Recently, Thai authorities have rescued 750 dogs that were going to be smuggled over to Vietnam to end up on someone's dinner plate.  In certain parts of Vietnam, dog meat is considered to be a delicacy.  Are you appalled and disgusted?  Many Americans have dogs as pets, and those pet owners know just how loving and loyal dogs can be.  Even small children develop strong bonds with their pet dogs, and they can also describe their dog's emotions.  We know when our dog is happy to see us or when he/she gets upset with us and tears something up.  Can you imagine eating your dog for dinner?


In the United States, this practice is taboo.  Now, imagine continually breeding dogs, sorting through the puppies to see which ones will grow properly and which ones we should dispose of.  The ones we don't want, we gas, suffocate, burn, bury alive, or grind.  The ones we keep, we put into a large warehouse that is overcrowded, and the ammonia in the air makes it hard to breathe.  We put them into pens where they can't move around at all.  We feed them some mixture of corn with antibiotics and hormones...something that they are not truly meant to consume, but will fatten them up, make them grow faster and larger, and keep them healthy enough because there is so much disease.  We castrate, brand, and mutilate them with no painkillers whatsoever, as long as it's convenient and cheap.  They live their entire, shortened, life this way.  They get sores and broken bones from growing too fast and rubbing on their pen because they can't expend any energy.  They receive no veterinary care because it's too expensive.  If they are females used for breeding, they can't bond with their puppies and their puppies are taken away from them.  These animals are abused by the workers, whether it's killing the lame dogs inhumanely, injuring the dogs for sport, or trying to transport so many at one time.  When it comes time to go to the slaughterhouse, they're shoved onto semi-trailers.  They're crammed, denied food and water for days, they could be suffering from heat exhaustion if it's summer or freeze to the trailer if it's winter.  They arrive at the slaughterhouse and are taken through an assembly line, being electrocuted or having a bar shot through their head either to, hopefully, make them unconscious or just paralyze them.  Then, they will have their necks cut open and the rest of their bodies dismantled...several conscious when their necks are cut and some, even still, when they have the rest of their bodies cut off.  All of this occurring so they can, ultimately, end up on your plate for a few dollars.

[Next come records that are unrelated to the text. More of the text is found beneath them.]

(* ===== verification/Dbrm.v ===== *)
(** * The client's side of the requests: src/versioning/BRM/dbrm.cpp

    [DBRM] packs a call into a message, sends it to the controller and unpacks
    the reply.  A connection that fails is made again once, and the message is
    sent again. *)
From Stdlib Require Import ZArith Lia.
From S2P Require Import Prelude Bytes StdMap VSS AutoIncrement SessionManager OidServer TableLocks Requests.

Local Open Scope Z_scope.

Section Client.
Context (beyond : list Z -> option Z).

(** ** The connection *)

(** An attempt to send a message and to get the reply: there is no connection;
    the message cannot be sent; the controller gets it, but the reply does not
    arrive (or is empty, when the controller closes the connection); or all
    works. *)
Inductive attempt_ :=
  | NoConnection
  | NotSent
  | ReplyLost (i : io)
  | Answered (i : io).

(** The controller serves the message; one it does not know goes to the
    workers, which is not part of this model. *)
Definition served (i : io) (msg : list Z) : prog servers (list Z) :=
  default (mret []) (serve beyond i msg).

(** [send_recv]: [None] is [ERR_NETWORK]. *)
Definition send_recv (first second : attempt_) (msg : list Z) : prog servers (option (list Z)) :=
  let again : prog servers (option (list Z)) :=
    match second with
    | NoConnection | NotSent => mret None
    | ReplyLost i => served i msg;; mret None
    | Answered i => out ← served i msg; mret (if decide (out = []) then None else Some out)
    end in
  match first with
  | NoConnection => mret None
  | NotSent => again
  | ReplyLost i => served i msg;; again
  | Answered i => out ← served i msg; if decide (out = []) then again else mret (Some out)
  end.

Context (a1 a2 : attempt_).
Implicit Types (msg : list Z).

Definition send (code : Z) (args : list Z) : prog servers (option (list Z)) :=
  send_recv a1 a2 (le_bytes 1 code ++ args).

(** ** Session manager *)

(** [verID] and [sysCatVerID]: in an error the number is -1.  The error code of
    the reply is not looked at. *)
Definition dbrm_context (code : Z) : prog servers QueryContext :=
  response ← send code [];
  match response with
  | None => mret (mkQC (-1) [])
  | Some r =>
      try_catch (unpack_vector false (get_u 1;; qc_deserialize) (get_u 1;; qc_head) r)
        (fun _ => mret (mkQC (-1) []))
  end.
Definition dbrm_verID : prog servers QueryContext := dbrm_context VER_ID.
Definition dbrm_sysCatVerID : prog servers QueryContext := dbrm_context SYSCAT_VER_ID.

Definition dbrm_newTxnID (session : Z) (block isDDL : bool) : prog servers TxnID :=
  response ← send NEW_TXN_ID (le_bytes 4 session ++ put_bool block ++ put_bool isDDL);
  match response with
  | None => mret TxnID_default
  | Some r =>
      if decide (length r = 6%nat) then unpack false (get_u 1;; get_txn) r else mret TxnID_default
  end.

(** [committed] and [rolledback]: errors are logged, and the transaction is no
    longer valid for the caller.  Without a reply there is nothing to read the
    error code from, and that throws. *)
Definition dbrm_finish (code : Z) (txnid : TxnID) : prog servers TxnID :=
  response ← send code (put_txn txnid);
  match response with
  | None => throw RuntimeError
  | Some r => unpack false (get_u 1) r;; mret (mkTxn (txn_id txnid) false)
  end.
Definition dbrm_committed (txnid : TxnID) : prog servers TxnID := dbrm_finish COMMITTED txnid.
Definition dbrm_rolledback (txnid : TxnID) : prog servers TxnID := dbrm_finish ROLLED_BACK txnid.

(** A reply with an error code in front; [bad] is what an error leads to. *)
Definition after_code {A} (r : list Z) (bad : prog servers A) (k : list Z -> prog servers A) :
    prog servers A :=
  match get_u 1 r with
  | None => throw RuntimeError
  | Some (err, rest) => if decide (err = 0) then k rest else bad
  end.

Definition dbrm_getTxnID (session : Z) : prog servers TxnID :=
  response ← send GET_TXN_ID (le_bytes 4 session);
  match response with
  | None => mret TxnID_default
  | Some r => after_code r (mret TxnID_default) (unpack false get_txn)
  end.

(** [SIDTIDMap]: [None] is a null pointer. *)
Definition dbrm_SIDTIDMap : prog servers (option (list (Z * TxnID))) :=
  response ← send SID_TID_MAP [];
  match response with
  | None => mret None
  | Some r => after_code r (mret None) (fun r =>
      l ← unpack false
        (n ← get_u32; get_list (Z.to_nat n) (t ← get_txn; sid ← get_u32; mret (sid, t))) r;
      mret (Some l))
  end.

Definition dbrm_getUnique32 : prog servers Z :=
  response ← send GET_UNIQUE_UINT32 [];
  match response with
  | None => throw RuntimeError
  | Some r => after_code r (throw RuntimeError) (unpack false get_u32)
  end.
Definition dbrm_getUnique64 : prog servers Z :=
  response ← send GET_UNIQUE_UINT64 [];
  match response with
  | None => throw RuntimeError
  | Some r => after_code r (throw RuntimeError) (unpack false get_u64)
  end.

Definition dbrm_sessionmanager_reset : prog servers unit := send SM_RESET [];; mret tt.

(** [getSystemState]: [None] is -1. *)
Definition dbrm_getSystemState : prog servers (option Z) :=
  response ← send GET_SYSTEM_STATE [];
  match response with
  | None => mret None
  | Some r =>
      try_catch (after_code r (mret None) (fun r => ss ← unpack false get_u32 r; mret (Some ss)))
        (fun _ => mret None)
  end.
(** [setSystemState] and [clearSystemState]: whether the answer is 1. *)
Definition dbrm_state (code stateFlags : Z) : prog servers bool :=
  response ← send code (le_bytes 4 stateFlags);
  match response with
  | None => mret false
  | Some r => try_catch (after_code r (mret false) (fun _ => mret true)) (fun _ => mret false)
  end.
Definition dbrm_setSystemState : Z -> prog servers bool := dbrm_state SET_SYSTEM_STATE.
Definition dbrm_clearSystemState : Z -> prog servers bool := dbrm_state CLEAR_SYSTEM_STATE.

(** ** Object ids *)

Definition dbrm_allocOIDs (num : Z) : prog servers Z :=
  response ← send ALLOC_OIDS (le_bytes 4 num);
  match response with
  | None => mret (-1)
  | Some r => try_catch (after_code r (mret (-1)) (unpack false get_s32)) (fun _ => mret (-1))
  end.
Definition dbrm_returnOIDs (start end_ : Z) : prog servers unit :=
  response ← send RETURN_OIDS (le_bytes 4 start ++ le_bytes 4 end_);
  match response with
  | None => throw RuntimeError
  | Some r => after_code r (throw RuntimeError) (fun _ => mret tt)
  end.
Definition dbrm_oidm_size : prog servers Z :=
  response ← send OIDM_SIZE [];
  match response with
  | None => throw RuntimeError
  | Some r => after_code r (mret (-1)) (unpack false get_s32)
  end.

(** ** Table locks *)

(** [getTableLock]: the DBRoots are those of the modules, [tli] what is asked
    for.  The answer is the id, and the owner in the way when it is 0. *)
Definition get_owner (tli : TableLockInfo) : reader (Z * TableLockInfo) :=
  ret ← get_u64;
  if decide (ret = 0) then
    pid ← get_u32; name ← get_string; ses ← get_s32; txn ← get_s32;
    mret (ret, set_owner name pid ses txn tli)
  else mret (ret, tli).
Definition dbrm_getTableLock (tli : TableLockInfo) : prog servers (Z * TableLockInfo) :=
  response ← send GET_TABLE_LOCK (tli_serialize tli);
  match response with
  | None => throw RuntimeError
  | Some r => after_code r (throw RuntimeError) (unpack true (get_owner tli))
  end.

(** Calls with a truth value for an answer. *)
Definition dbrm_bool (code : Z) (args : list Z) : prog servers bool :=
  response ← send code args;
  match response with
  | None => throw RuntimeError
  | Some r => after_code r (throw RuntimeError) (unpack true get_flag)
  end.
Definition dbrm_releaseTableLock (id : Z) : prog servers bool :=
  dbrm_bool RELEASE_TABLE_LOCK (le_bytes 8 id).
Definition dbrm_changeState (id state : Z) : prog servers bool :=
  dbrm_bool CHANGE_TABLE_LOCK_STATE (le_bytes 8 id ++ le_bytes 4 state).
Definition dbrm_changeOwner (id : Z) (name : list Z) (pid session txnID : Z) : prog servers bool :=
  dbrm_bool CHANGE_TABLE_LOCK_OWNER
    (le_bytes 8 id ++ put_string name ++ le_bytes 4 pid ++ le_bytes 4 session ++ le_bytes 4 txnID).
Definition dbrm_checkOwner (id : Z) : prog servers bool := dbrm_bool OWNER_CHECK (le_bytes 8 id).

Definition dbrm_getAllTableLocks : prog servers (list TableLockInfo) :=
  response ← send GET_ALL_TABLE_LOCKS [];
  match response with
  | None => throw RuntimeError
  | Some r => after_code r (throw RuntimeError)
      (unpack true (n ← get_u64; get_list (Z.to_nat n) tli_deserialize))
  end.

(** Calls without an answer. *)
Definition dbrm_unit (code : Z) (args : list Z) : prog servers unit :=
  response ← send code args;
  match response with
  | None => throw RuntimeError
  | Some r =>
      err ← unpack true (get_u 1) r;
      if decide (err = 0) then mret tt else throw RuntimeError
  end.
Definition dbrm_releaseAllTableLocks : prog servers unit := dbrm_unit RELEASE_ALL_TABLE_LOCKS [].

Definition dbrm_getTableLockInfo (id : Z) : prog servers (option TableLockInfo) :=
  response ← send GET_TABLE_LOCK_INFO (le_bytes 8 id);
  match response with
  | None => throw RuntimeError
  | Some r => after_code r (throw RuntimeError) (fun r =>
      match get_flag r with
      | None => throw RuntimeError
      | Some (false, _) => mret None
      | Some (true, r) => t ← unpack_vector false tli_deserialize tli_head r; mret (Some t)
      end)
  end.

(** ** Autoincrement sequences *)

Definition dbrm_startAISequence (oid firstNum colWidth ty : Z) : prog servers unit :=
  dbrm_unit START_AI_SEQUENCE (le_bytes 4 oid ++ le_bytes 8 firstNum ++ le_bytes 4 colWidth ++ le_bytes 1 ty).
Definition dbrm_getAIRange (oid count : Z) : prog servers (option Z) :=
  response ← send GET_AI_RANGE (le_bytes 4 oid ++ le_bytes 4 count);
  match response with
  | None => throw RuntimeError
  | Some r => after_code r (throw RuntimeError) (fun r =>
      match get_flag r with
      | None => throw RuntimeError
      | Some (false, _) => mret None
      | Some (true, r) => n ← unpack true get_u64 r; mret (Some n)
      end)
  end.
Definition dbrm_getAIValue (oid : Z) : prog servers (option Z) := dbrm_getAIRange oid 0.
Definition dbrm_resetAISequence (oid v : Z) : prog servers unit :=
  dbrm_unit RESET_AI_SEQUENCE (le_bytes 4 oid ++ le_bytes 8 v).
Definition dbrm_getAILock (oid : Z) : prog servers unit := dbrm_unit GET_AI_LOCK (le_bytes 4 oid).
Definition dbrm_releaseAILock (oid : Z) : prog servers unit := dbrm_unit RELEASE_AI_LOCK (le_bytes 4 oid).
Definition dbrm_deleteAISequence (oid : Z) : prog servers unit :=
  dbrm_unit DELETE_AI_SEQUENCE (le_bytes 4 oid).

(** ** The system state, through its flags *)

Definition flag_of (mask : Z) : prog servers (option Z) :=
  st ← dbrm_getSystemState; mret ((fun ss => Z.land ss mask) <$> st).
Definition dbrm_getSystemReady := flag_of SS_READY.
Definition dbrm_getSystemQueryReady := flag_of SS_QUERY_READY.
Definition dbrm_getSystemSuspended := flag_of SS_SUSPENDED.
Definition dbrm_getSystemSuspendPending : prog servers (option (Z * bool)) :=
  st ← dbrm_getSystemState;
  mret ((fun ss => (Z.land ss SS_SUSPEND_PENDING, negb (bool_decide (Z.land ss SS_ROLLBACK = 0)))) <$> st).
Definition dbrm_getSystemShutdownPending : prog servers (option (Z * bool * bool)) :=
  st ← dbrm_getSystemState;
  mret ((fun ss => (Z.land ss SS_SHUTDOWN_PENDING, negb (bool_decide (Z.land ss SS_ROLLBACK = 0)),
                    negb (bool_decide (Z.land ss SS_FORCE = 0)))) <$> st).

Definition dbrm_setSystemReady (b : bool) : prog servers bool :=
  if b then dbrm_setSystemState SS_READY else dbrm_clearSystemState SS_READY.
Definition dbrm_setSystemQueryReady (b : bool) : prog servers bool :=
  if b then dbrm_setSystemState SS_QUERY_READY else dbrm_clearSystemState SS_QUERY_READY.
Definition dbrm_setSystemSuspendPending (pending rollback : bool) : prog servers bool :=
  if pending
  then dbrm_setSystemState (if rollback then Z.lor SS_SUSPEND_PENDING SS_ROLLBACK else SS_SUSPEND_PENDING)
  else dbrm_clearSystemState (Z.lor SS_SUSPEND_PENDING SS_ROLLBACK).
Definition dbrm_setSystemShutdownPending (pending rollback force : bool) : prog servers bool :=
  if pending
  then dbrm_setSystemState
         (if force then Z.lor SS_SHUTDOWN_PENDING SS_FORCE
          else if rollback then Z.lor SS_SHUTDOWN_PENDING SS_ROLLBACK else SS_SHUTDOWN_PENDING)
  else dbrm_clearSystemState (Z.lor SS_SHUTDOWN_PENDING (Z.lor SS_ROLLBACK SS_FORCE)).

End Client.

(** Two messages, so two more attempts. *)
Definition dbrm_setSystemSuspended beyond (a1 a2 b1 b2 : attempt_) (b : bool) : prog servers bool :=
  if b then
    done_ ← dbrm_setSystemState beyond a1 a2 SS_SUSPENDED;
    if (done_ : bool)
    then dbrm_clearSystemState beyond b1 b2 (Z.lor SS_SUSPEND_PENDING SS_ROLLBACK) else mret false
  else dbrm_clearSystemState beyond a1 a2 (Z.lor SS_SUSPENDED (Z.lor SS_SUSPEND_PENDING SS_ROLLBACK)).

I would hope you would not allow something so horrible to happen to your dog...that you would be moved to speak up and fight against such barbarity.  If you feel this way, then try to expand your mind and broaden this to the rest of the animals.  What I described is not an extreme and it's not the exception.  It IS the RULE and it's called factory farming.  Factory farming is what gives you your 99 cent eggs at the grocery store, your $3 cheeseburger at the local fast food joint, and your barbecued pork at the restaurant down the street.  It happens to all of the animals we mass-produce.  Where is your empathy when it comes to the cows, chickens, turkeys and pigs?  Don't let the disconnect fool you.  Bacon comes from an animal who is quite intelligent.  Pigs have the mental capacity of a 3-year-old, they play games and they even snuggle up to one another when they sleep.  Know that you can feel great about yourself every time you choose not to buy an animal product...that you are not supporting this cruel enslavement. 

1 comment:

  1. This is an ever-important, and ongoing, discussion in the overall discourse of animal farming. There is no different between dogs and the other animals you mention in this article, except the way we bred them and their subsequent domestication. The barbarity is universal. We just needed dogs for hunting and other activities that benefit us, which is probably the one thing that saves them from being a food commodity.

    You should post the articles to these stories, I'd love to read them.